The Rapid Rise of Deep Learning Computer Vision Technology

Last year, ProgrammableWeb published an article covering the rapid rise of computer vision technology and the increasing number of companies developing image recognition platforms. Until recently, computer vision technology has been used primarily for detecting and recognizing faces in photos. While facial recognition remains a popular use of this technology, there has been a rapid rise in the use of computer vision for automatic photo tagging and classification. This increase is largely due to recent advances in Artificial Intelligence ( AI), specifically the use of convolutional neural networks (CNNs) to improve computer vision methods.
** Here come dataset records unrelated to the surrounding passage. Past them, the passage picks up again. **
(** * The [car_details] spider: scatter/gather assembly of one car record

    Embedding of [src/sawari/spiders/car_details_spider.py].  A car read from
    [cars_data.json] gets a dictionary [car_data]; the first page is fetched,
    [parse_first_page] dispatches one request per navigation tab and records
    the tab's data key in the set [car_data["_pending_tabs"]]; every tab
    callback ([process_tab]) or errback ([handle_error]) stores its outcome in
    [car_data], removes the key from the set and asks [finalize_car_data]
    whether the merged record can be yielded.

    Python dictionaries are [gmap]s (Python compares dictionaries by content,
    not by insertion order), Python sets are [gset]s, and the one mutable
    object, [car_data], is threaded through a small state/output/exception
    monad.  The constructor [scrapy.Request] is a parameter of the model
    (the class [Scrapy]), and so are the extractors of the tab pages where
    the assembly is concerned.

    The extractors themselves ([_extract_*_data]) and the two spiders that
    come before this one, [cars_spider.py] and [brands_spider.py], are
    embedded after the assembly. *)

From Stdlib Require Import Ascii.
From stdpp Require Import base gmap sets list strings.

#[local] Open Scope string_scope.
#[local] Open Scope list_scope.
#[local] Open Scope nat_scope.
#[local] Set Warnings "-register-all,-clear-no-such-hyp".

(** ** Python values *)

Module Py.

(** A dictionary key or set element of the spider: a [str], or [None] (what
    [.get()] returns for a missing attribute). *)
Inductive pykey := KNone | KStr (s : string).

#[global] Instance pykey_eq_dec : EqDecision pykey.
Proof. solve_decision. Defined.

Definition pykey_to_option (k : pykey) : option string :=
  match k with KNone => None | KStr s => Some s end.

Definition pykey_of_option (o : option string) : pykey :=
  match o with None => KNone | Some s => KStr s end.

Definition pykey_of_to_option (k : pykey)
  : pykey_of_option (pykey_to_option k) = k :=
  match k with KNone => eq_refl | KStr _ => eq_refl end.

#[global] Instance pykey_countable : Countable pykey :=
  inj_countable' pykey_to_option pykey_of_option pykey_of_to_option.

(** The values the spider stores: JSON read from [cars_data.json], what the
    extractors return, the error dictionaries, and the set of pending tabs. *)
Inductive pyval :=
| PNone
| PBool (b : bool)
| PInt (z : Z)
| PStr (s : string)
| PList (l : list pyval)
| PDict (d : gmap pykey pyval)
| PSet (s : gset pykey).

Inductive exn := KeyError | AttributeError | TypeError | ValueError.

(** [bool(v)], as used by [not v] and [if v:]. *)
Definition truthy (v : pyval) : bool :=
  match v with
  | PNone => false
  | PBool b => b
  | PInt z => negb (Z.eqb z 0)
  | PStr s => negb (String.eqb s "")
  | PList l => negb (Nat.eqb (length l) 0)
  | PDict d => negb (Nat.eqb (size d) 0)
  | PSet s => negb (Nat.eqb (size s) 0)
  end.

(** [v == k] for a key [k]. *)
Definition eq_key (k : pykey) (v : pyval) : bool :=
  match k, v with
  | KNone, PNone => true
  | KStr a, PStr b => String.eqb a b
  | _, _ => false
  end.

(** [l.remove(k)] on a list: drops the first element equal to [k]. *)
Fixpoint list_remove (k : pykey) (l : list pyval) : option (list pyval) :=
  match l with
  | [] => None
  | v :: l' => if eq_key k v then Some l' else cons v <$> list_remove k l'
  end.

(** [v.add(k)]: only sets have the method. *)
Definition add (v : pyval) (k : pykey) : exn + pyval :=
  match v with
  | PSet s => inr (PSet ({[k]} ∪ s))
  | _ => inl AttributeError
  end.

(** [v.remove(k)]: [KeyError] on a set that lacks [k], [ValueError] on a list
    that lacks it, [AttributeError] on a value without the method. *)
Definition remove (v : pyval) (k : pykey) : exn + pyval :=
  match v with
  | PSet s => if bool_decide (k ∈ s) then inr (PSet (s ∖ {[k]})) else inl KeyError
  | PList l => match list_remove k l with
               | Some l' => inr (PList l')
               | None => inl ValueError
               end
  | _ => inl AttributeError
  end.

(** [{**v, ...}]: only a dictionary unpacks. *)
Definition mapping (v : pyval) : exn + gmap pykey pyval :=
  match v with
  | PDict d => inr d
  | _ => inl TypeError
  end.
A recent IEEE Spectrum interview with Yann LeCun, director of AI research at Facebook, contains this explanation:

The current excitement about AI stems, in great part, from groundbreaking advances involving what are known as "convolutional neural networks." This Machine Learning technique promises dramatic improvements in things like computer vision, speech recognition, and natural language processing. You probably have heard of it by its more layperson-friendly name: "Deep Learning."

AI is very hot right now, with major tech companies like Pinterest, Google and Microsoft doing amazing AI research. Pinterest is experimenting with deep learning algorithms to enhance product recommendations by automatically recognizing specific objects contained within the image of a pin. This new, experimental visual discovery and search technology will help provide relevant product recommendations for Pinterest users.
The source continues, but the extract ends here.